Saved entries
(* ===== verification/BootTables.v ===== *)
(** The page table of the boot: [setup_page_table] of [src/src/mm.c], which runs before the
    translation of addresses is switched on.

    The memory is its 64-bit words, by physical address.  Nothing clears the tables: the
    entries the function does not write keep what the memory held. *)
From S2P Require Import Prelude Memblock PageTable.

(* [src/include/mm.h:79-81 MMU_PGD_ADDR] *)
Definition MMU_PGD_ADDR : Z := 0x1000.
Definition MMU_PUD_ADDR : Z := MMU_PGD_ADDR + 0x1000.
Definition MMU_PMD_ADDR : Z := MMU_PGD_ADDR + 0x2000.
(* [src/include/mm.h:84-84 PERIPH_MMIO_BASE] *)
Definition PERIPH_MMIO_BASE : Z := 0x3F000000.
(* [src/include/mm.h:37-38 MAIR_IDX_DEVICE_nGnRnE] *)
Definition MAIR_IDX_DEVICE_nGnRnE : Z := 0.
Definition MAIR_IDX_NORMAL_NOCACHE : Z := 1.
(* [src/include/mm.h:46-46 PD_BLOCK] *)
Definition PD_BLOCK : Z := 1.
(* [src/include/mm.h:60-60 DEVICE_BLOCK_ATTR] *)
Definition DEVICE_BLOCK_ATTR : Z := Z.lor (Z.lor PD_ACCESS (Z.shiftl MAIR_IDX_DEVICE_nGnRnE 2)) PD_BLOCK.
(* [src/include/mm.h:61-61 NORMAL_BLOCK_ATTR] *)
Definition NORMAL_BLOCK_ATTR : Z := Z.lor (Z.lor PD_ACCESS (Z.shiftl MAIR_IDX_NORMAL_NOCACHE 2)) PD_BLOCK.

(* [src/include/mm.h:100-101 ENTRY_IS_TABLE] *)
Definition ENTRY_IS_TABLE (x : Z) : bool := Z.land x 3 =? 3.
Definition ENTRY_IS_BLOCK (x : Z) : bool := Z.land x 3 =? 1.

(** [pmd[i]] and [pmd1[i]] for [n] values from [i] on. *)
(* [src/src/mm.c:397-404 setup_page_table] *)
Fixpoint setup_pmds (n : nat) (i : Z) (m : gmap Z Z) : gmap Z Z :=
  match n with
  | O => m
  | S n =>
    let addr := Z.shiftl i 21 in
    let m := <[MMU_PMD_ADDR + 8 * i :=
               if PERIPH_MMIO_BASE <=? addr then Z.lor addr DEVICE_BLOCK_ATTR else Z.lor addr NORMAL_BLOCK_ATTR]> m in
    let m := <[MMU_PMD_ADDR + 0x1000 + 8 * i := Z.lor (addr + 0x40000000) DEVICE_BLOCK_ATTR]> m in
    setup_pmds n (i + 1) m
  end.

(** The memory, [ttbr0_el1] and [ttbr1_el1]. *)
(* [src/src/mm.c:381-409 setup_page_table] *)
Definition setup_page_table (m : gmap Z Z) : gmap Z Z * Z * Z :=
  let m := <[MMU_PGD_ADDR := Z.lor MMU_PUD_ADDR TABLE_ENTRY]> m in
  let m := <[MMU_PUD_ADDR := Z.lor MMU_PMD_ADDR TABLE_ENTRY]> m in
  let m := <[MMU_PUD_ADDR + 8 := Z.lor (MMU_PMD_ADDR + 0x1000) TABLE_ENTRY]> m in
  (setup_pmds 512 0 m, MMU_PGD_ADDR, MMU_PGD_ADDR).

(** * What the tables map *)

(** The translation of an address by the tables at [table], from [level] on: the physical
    address and the index of the memory attributes.  A descriptor that is neither a table
    nor a block is a fault. *)
Fixpoint hw_walk (n : nat) (m : gmap Z Z) (table level va : Z) : option (Z * Z) :=
  match n with
  | O => None
  | S n =>
    e ← m !! (table + 8 * pt_idx va level);
    if ENTRY_IS_TABLE e then
      if level =? 3 then Some (Z.land e ENTRY_ADDR_MASK + va mod 2 ^ 12, Z.land (Z.shiftr e 2) 7)
      else hw_walk n m (Z.land e ENTRY_ADDR_MASK) (level + 1) va
    else if ENTRY_IS_BLOCK e && (1 <=? level) && (level <=? 2) then
      Some (Z.land e ENTRY_ADDR_MASK + va mod 2 ^ (39 - level * 9), Z.land (Z.shiftr e 2) 7)
    else None
  end.
Definition translate (m : gmap Z Z) (ttbr va : Z) : option (Z * Z) := hw_walk 4 m ttbr 0 va.

(** The descriptor of the [j]-th block of 2 MiB, and where it is. *)
Definition block_entry (j : Z) : Z :=
  if j <? 512 then
    if PERIPH_MMIO_BASE <=? Z.shiftl j 21 then Z.lor (Z.shiftl j 21) DEVICE_BLOCK_ATTR else Z.lor (Z.shiftl j 21) NORMAL_BLOCK_ATTR
  else Z.lor (Z.shiftl (j - 512) 21 + 0x40000000) DEVICE_BLOCK_ATTR.
Definition block_place (j : Z) : Z := MMU_PMD_ADDR + 8 * j.

Definition memory_kind (x : Z) : Z := if x <? PERIPH_MMIO_BASE then MAIR_IDX_NORMAL_NOCACHE else MAIR_IDX_DEVICE_nGnRnE.

Lemma block_entry_ok j : 0 <= j < 1024 ->
  ENTRY_IS_TABLE (block_entry j) = false /\ ENTRY_IS_BLOCK (block_entry j) = true /\
  Z.land (block_entry j) ENTRY_ADDR_MASK = j * 2 ^ 21 /\ Z.land (Z.shiftr (block_entry j) 2) 7 = memory_kind (j * 2 ^ 21).
Proof.
  intros Hj.
  assert (Hall : forallb (fun j => negb (ENTRY_IS_TABLE (block_entry j)) && ENTRY_IS_BLOCK (block_entry j) &&
    (Z.land (block_entry j) ENTRY_ADDR_MASK =? j * 2 ^ 21) && (Z.land (Z.shiftr (block_entry j) 2) 7 =? memory_kind (j * 2 ^ 21)))
    (seqZ 0 1024) = true) by (by vm_compute).
  rewrite forallb_forall in Hall. specialize (Hall j (proj1 (list_elem_of_In _ _) (proj2 (elem_of_seqZ 0 1024 j) ltac:(lia)))).
  by zbool.
Qed.

(** The loop writes the descriptors of the blocks [i] and [512 + i] on. *)
Lemma setup_pmds_ok n : forall i m, 0 <= i -> i + Z.of_nat n = 512 ->
  (forall j, i <= j < 512 \/ 512 + i <= j < 1024 -> setup_pmds n i m !! block_place j = Some (block_entry j)) /\
  (forall a, (forall j, i <= j < 512 \/ 512 + i <= j < 1024 -> a <> block_place j) -> setup_pmds n i m !! a = m !! a).
Proof.
  induction n as [|n IH]; intros i m Hi Hn; [split; [intros j Hj; lia|done]|]. cbn [setup_pmds].
  set (m1 := <[_ := _]> (<[_ := _]> m)). destruct (IH (i + 1) m1 ltac:(lia) ltac:(lia)) as [Hin Hout].
  assert (E1 : m1 !! block_place i = Some (block_entry i)).
  { unfold m1, block_place. rewrite lookup_insert_ne, lookup_insert_eq by lia. unfold block_entry. by rewrite (proj2 (Z.ltb_lt i 512)) by lia. }
  assert (E2 : m1 !! block_place (512 + i) = Some (block_entry (512 + i))).
  { unfold m1, block_place. replace (MMU_PMD_ADDR + 8 * (512 + i)) with (MMU_PMD_ADDR + 0x1000 + 8 * i) by lia.
    rewrite lookup_insert_eq. unfold block_entry. rewrite (proj2 (Z.ltb_ge (512 + i) 512)) by lia. by replace (512 + i - 512) with i by lia. }
  split.
  - intros j Hj. destruct (decide (j = i)) as [->|Hji]; [|destruct (decide (j = 512 + i)) as [->|Hji']; [|apply Hin; lia]].
    + rewrite Hout; [done|]. intros j Hj'. unfold block_place. lia.
    + rewrite Hout; [done|]. intros j Hj'. unfold block_place. lia.
  - intros a Ha. rewrite Hout by (intros j Hj; apply Ha; lia). unfold m1.
    pose proof (Ha i ltac:(lia)). pose proof (Ha (512 + i) ltac:(lia)). unfold block_place in *.
    rewrite !lookup_insert_ne by lia. done.
Qed.

Lemma pt_idx_ok k x level : 0 <= k -> 0 <= x < 2 ^ 48 -> 0 <= level <= 3 ->
  pt_idx (k * 2 ^ 48 + x) level = x / 2 ^ (39 - level * 9) mod 512.
Proof.
  intros Hk Hx Hl. unfold pt_idx. rewrite Z.shiftr_div_pow2 by lia. change 0x1ff with (Z.ones 9). rewrite Z.land_ones by lia. change (2 ^ 9) with 512.
  set (s := 39 - level * 9). replace (2 ^ 48) with (2 ^ (39 - s) * 512 * 2 ^ s).
  2:{ change 512 with (2 ^ 9). rewrite <-!Z.pow_add_r by lia. f_equal. lia. }
  rewrite Z.mul_assoc, Z.div_add_l by (apply Z.pow_nonzero; lia).
  rewrite Z.mul_assoc, Z.add_comm, Z.mod_add by lia. done.
Qed.

Lemma low_bits k x s : 0 <= s <= 48 -> (k * 2 ^ 48 + x) mod 2 ^ s = x mod 2 ^ s.
Proof.
  intros Hs. replace (2 ^ 48) with (2 ^ (48 - s) * 2 ^ s) by (rewrite <-Z.pow_add_r by lia; f_equal; lia).
  rewrite Z.mul_assoc, Z.add_comm. apply Z.mod_add, Z.pow_nonzero; lia.
Qed.

(** One level of the walk: through a table, and at a block. *)
Lemma walk_table n m table level va e next : m !! (table + 8 * pt_idx va level) = Some e ->
  ENTRY_IS_TABLE e = true -> Z.land e ENTRY_ADDR_MASK = next -> level <> 3 ->
  hw_walk (S n) m table level va = hw_walk n m next (level + 1) va.
Proof. intros He Ht Hn Hl. cbn [hw_walk]. rewrite He. cbn [mbind option_bind]. rewrite Ht, Hn. by rewrite (proj2 (Z.eqb_neq level 3) Hl). Qed.

Lemma walk_block n m table level va e : m !! (table + 8 * pt_idx va level) = Some e ->
  ENTRY_IS_TABLE e = false -> ENTRY_IS_BLOCK e = true -> 1 <= level <= 2 ->
  hw_walk (S n) m table level va = Some (Z.land e ENTRY_ADDR_MASK + va mod 2 ^ (39 - level * 9), Z.land (Z.shiftr e 2) 7).
Proof.
  intros He Ht Hb Hl. cbn [hw_walk]. rewrite He. cbn [mbind option_bind]. rewrite Ht, Hb.
  by rewrite (proj2 (Z.leb_le 1 level)), (proj2 (Z.leb_le level 2)) by lia.
Qed.

(** The entries of the tables, and the rest of the memory. *)
Lemma table_entries m :
  let m1 := (setup_page_table m).1.1 in
  m1 !! (MMU_PGD_ADDR + 8 * 0) = Some (Z.lor MMU_PUD_ADDR TABLE_ENTRY) /\
  (forall q, 0 <= q < 2 -> m1 !! (MMU_PUD_ADDR + 8 * q) = Some (Z.lor (MMU_PMD_ADDR + 0x1000 * q) TABLE_ENTRY)) /\
  (forall j, 0 <= j < 1024 -> m1 !! block_place j = Some (block_entry j)) /\
  (forall a, a < MMU_PGD_ADDR \/ MMU_PMD_ADDR + 0x2000 <= a -> m1 !! a = m !! a).
Proof.
  unfold setup_page_table. cbn [fst]. set (m0 := <[MMU_PUD_ADDR + 8 := _]> _).
  destruct (setup_pmds_ok 512 0 m0 ltac:(lia) ltac:(lia)) as [Hin Hout]. generalize dependent (setup_pmds 512 0 m0). intros m1 Hin Hout.
  split_and!.
  - rewrite Hout by (intros j Hj; unfold block_place, MMU_PMD_ADDR, MMU_PUD_ADDR, MMU_PGD_ADDR; lia); unfold m0.
    by rewrite !lookup_insert_ne, lookup_insert_eq by done.
  - intros q Hq. assert (Hq' : q = 0 \/ q = 1) by lia.
    rewrite Hout by (intros j Hj; unfold block_place, MMU_PMD_ADDR, MMU_PUD_ADDR, MMU_PGD_ADDR; lia); unfold m0.
    destruct Hq' as [-> | ->]; [by rewrite lookup_insert_ne, lookup_insert_eq by done|by rewrite lookup_insert_eq].
  - intros j Hj. apply Hin. lia.
  - intros a Ha. rewrite Hout by (intros j Hj; unfold block_place, MMU_PMD_ADDR, MMU_PGD_ADDR in *; lia). unfold m0.
    rewrite !lookup_insert_ne by (unfold MMU_PUD_ADDR, MMU_PMD_ADDR, MMU_PGD_ADDR in *; lia). done.
Qed.

Lemma pud_entry_ok q : 0 <= q < 2 ->
  ENTRY_IS_TABLE (Z.lor (MMU_PMD_ADDR + 0x1000 * q) TABLE_ENTRY) = true /\
  Z.land (Z.lor (MMU_PMD_ADDR + 0x1000 * q) TABLE_ENTRY) ENTRY_ADDR_MASK = MMU_PMD_ADDR + 0x1000 * q.
Proof. intros Hq. assert (q = 0 \/ q = 1) as [-> | ->] by lia; split; reflexivity. Qed.

(** The walk through the three levels, for any upper 16 bits. *)
Lemma translate_ok m k x : 0 <= k -> 0 <= x < 2 ^ 31 ->
  translate (setup_page_table m).1.1 MMU_PGD_ADDR (k * 2 ^ 48 + x) = Some (x, memory_kind x).
Proof.
  intros Hk Hx. set (q := x / 2 ^ 21 / 512). set (j := x / 2 ^ 21).
  pose proof (fun l Hl => pt_idx_ok k x l Hk ltac:(lia) Hl) as Hidx.
  pose proof (Z.div_mod x (2 ^ 21) ltac:(lia)) as Dx. pose proof (Z.mod_pos_bound x (2 ^ 21) ltac:(lia)) as Mx. fold j in Dx.
  assert (Hj : 0 <= j < 1024) by lia.
  pose proof (Z.div_mod j 512 ltac:(lia)) as Dj. pose proof (Z.mod_pos_bound j 512 ltac:(lia)) as Mj. change (j / 512) with q in Dj.
  assert (Hq : 0 <= q < 2) by lia.
  destruct (table_entries m) as (Epgd & Epud & Hin & _). specialize (Epud q Hq). unfold translate.
  assert (E0 : pt_idx (k * 2 ^ 48 + x) 0 = 0).
  { rewrite (Hidx 0 ltac:(lia)). change (39 - 0 * 9) with 39. by rewrite (Z.div_small x (2 ^ 39)) by lia. }
  assert (E1 : pt_idx (k * 2 ^ 48 + x) 1 = q).
  { rewrite (Hidx 1 ltac:(lia)). change (2 ^ (39 - 1 * 9)) with (2 ^ 21 * 512). rewrite <-Z.div_div by lia. by apply Z.mod_small; lia. }
  assert (E2 : MMU_PMD_ADDR + 0x1000 * q + 8 * pt_idx (k * 2 ^ 48 + x) 2 = block_place j).
  { rewrite (Hidx 2 ltac:(lia)). change (39 - 2 * 9) with 21. fold j. unfold block_place. lia. }
  destruct (pud_entry_ok q Hq) as [Tq Aq].
  rewrite (walk_table 3 _ _ 0 _ (Z.lor MMU_PUD_ADDR TABLE_ENTRY) MMU_PUD_ADDR); [|by rewrite E0|reflexivity|reflexivity|lia].
  change (0 + 1) with 1. rewrite (walk_table 2 _ _ 1 _ (Z.lor (MMU_PMD_ADDR + 0x1000 * q) TABLE_ENTRY) (MMU_PMD_ADDR + 0x1000 * q)); [|by rewrite E1|exact Tq|exact Aq|lia].
  destruct (block_entry_ok j Hj) as (T & B & Ea & Ek).
  change (1 + 1) with 2. rewrite (walk_block 1 _ _ 2 _ (block_entry j)); [|rewrite E2; by apply Hin|exact T|exact B|lia].
  rewrite Ea, Ek. change (39 - 2 * 9) with 21. rewrite low_bits by lia. f_equal. f_equal; [lia|].
  unfold memory_kind, PERIPH_MMIO_BASE. destruct (Z.ltb_spec (j * 2 ^ 21) 0x3F000000), (Z.ltb_spec x 0x3F000000); [reflexivity|exfalso; lia|exfalso; lia|reflexivity].
Qed.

### What to work on
Word for word, restate the lines of the data above that fall between the line holding "translation of addresses is switched on." and the line holding "if PERIPH_MMIO_BASE <=? addr", inclusive, and no other lines.

### Your response
    translation of addresses is switched on.

    The memory is its 64-bit words, by physical address.  Nothing clears the tables: the
    entries the function does not write keep what the memory held. *)
From S2P Require Import Prelude Memblock PageTable.

(* [src/include/mm.h:79-81 MMU_PGD_ADDR] *)
Definition MMU_PGD_ADDR : Z := 0x1000.
Definition MMU_PUD_ADDR : Z := MMU_PGD_ADDR + 0x1000.
Definition MMU_PMD_ADDR : Z := MMU_PGD_ADDR + 0x2000.
(* [src/include/mm.h:84-84 PERIPH_MMIO_BASE] *)
Definition PERIPH_MMIO_BASE : Z := 0x3F000000.
(* [src/include/mm.h:37-38 MAIR_IDX_DEVICE_nGnRnE] *)
Definition MAIR_IDX_DEVICE_nGnRnE : Z := 0.
Definition MAIR_IDX_NORMAL_NOCACHE : Z := 1.
(* [src/include/mm.h:46-46 PD_BLOCK] *)
Definition PD_BLOCK : Z := 1.
(* [src/include/mm.h:60-60 DEVICE_BLOCK_ATTR] *)
Definition DEVICE_BLOCK_ATTR : Z := Z.lor (Z.lor PD_ACCESS (Z.shiftl MAIR_IDX_DEVICE_nGnRnE 2)) PD_BLOCK.
(* [src/include/mm.h:61-61 NORMAL_BLOCK_ATTR] *)
Definition NORMAL_BLOCK_ATTR : Z := Z.lor (Z.lor PD_ACCESS (Z.shiftl MAIR_IDX_NORMAL_NOCACHE 2)) PD_BLOCK.

(* [src/include/mm.h:100-101 ENTRY_IS_TABLE] *)
Definition ENTRY_IS_TABLE (x : Z) : bool := Z.land x 3 =? 3.
Definition ENTRY_IS_BLOCK (x : Z) : bool := Z.land x 3 =? 1.

(** [pmd[i]] and [pmd1[i]] for [n] values from [i] on. *)
(* [src/src/mm.c:397-404 setup_page_table] *)
Fixpoint setup_pmds (n : nat) (i : Z) (m : gmap Z Z) : gmap Z Z :=
  match n with
  | O => m
  | S n =>
    let addr := Z.shiftl i 21 in
    let m := <[MMU_PMD_ADDR + 8 * i :=
               if PERIPH_MMIO_BASE <=? addr then Z.lor addr DEVICE_BLOCK_ATTR else Z.lor addr NORMAL_BLOCK_ATTR]> m in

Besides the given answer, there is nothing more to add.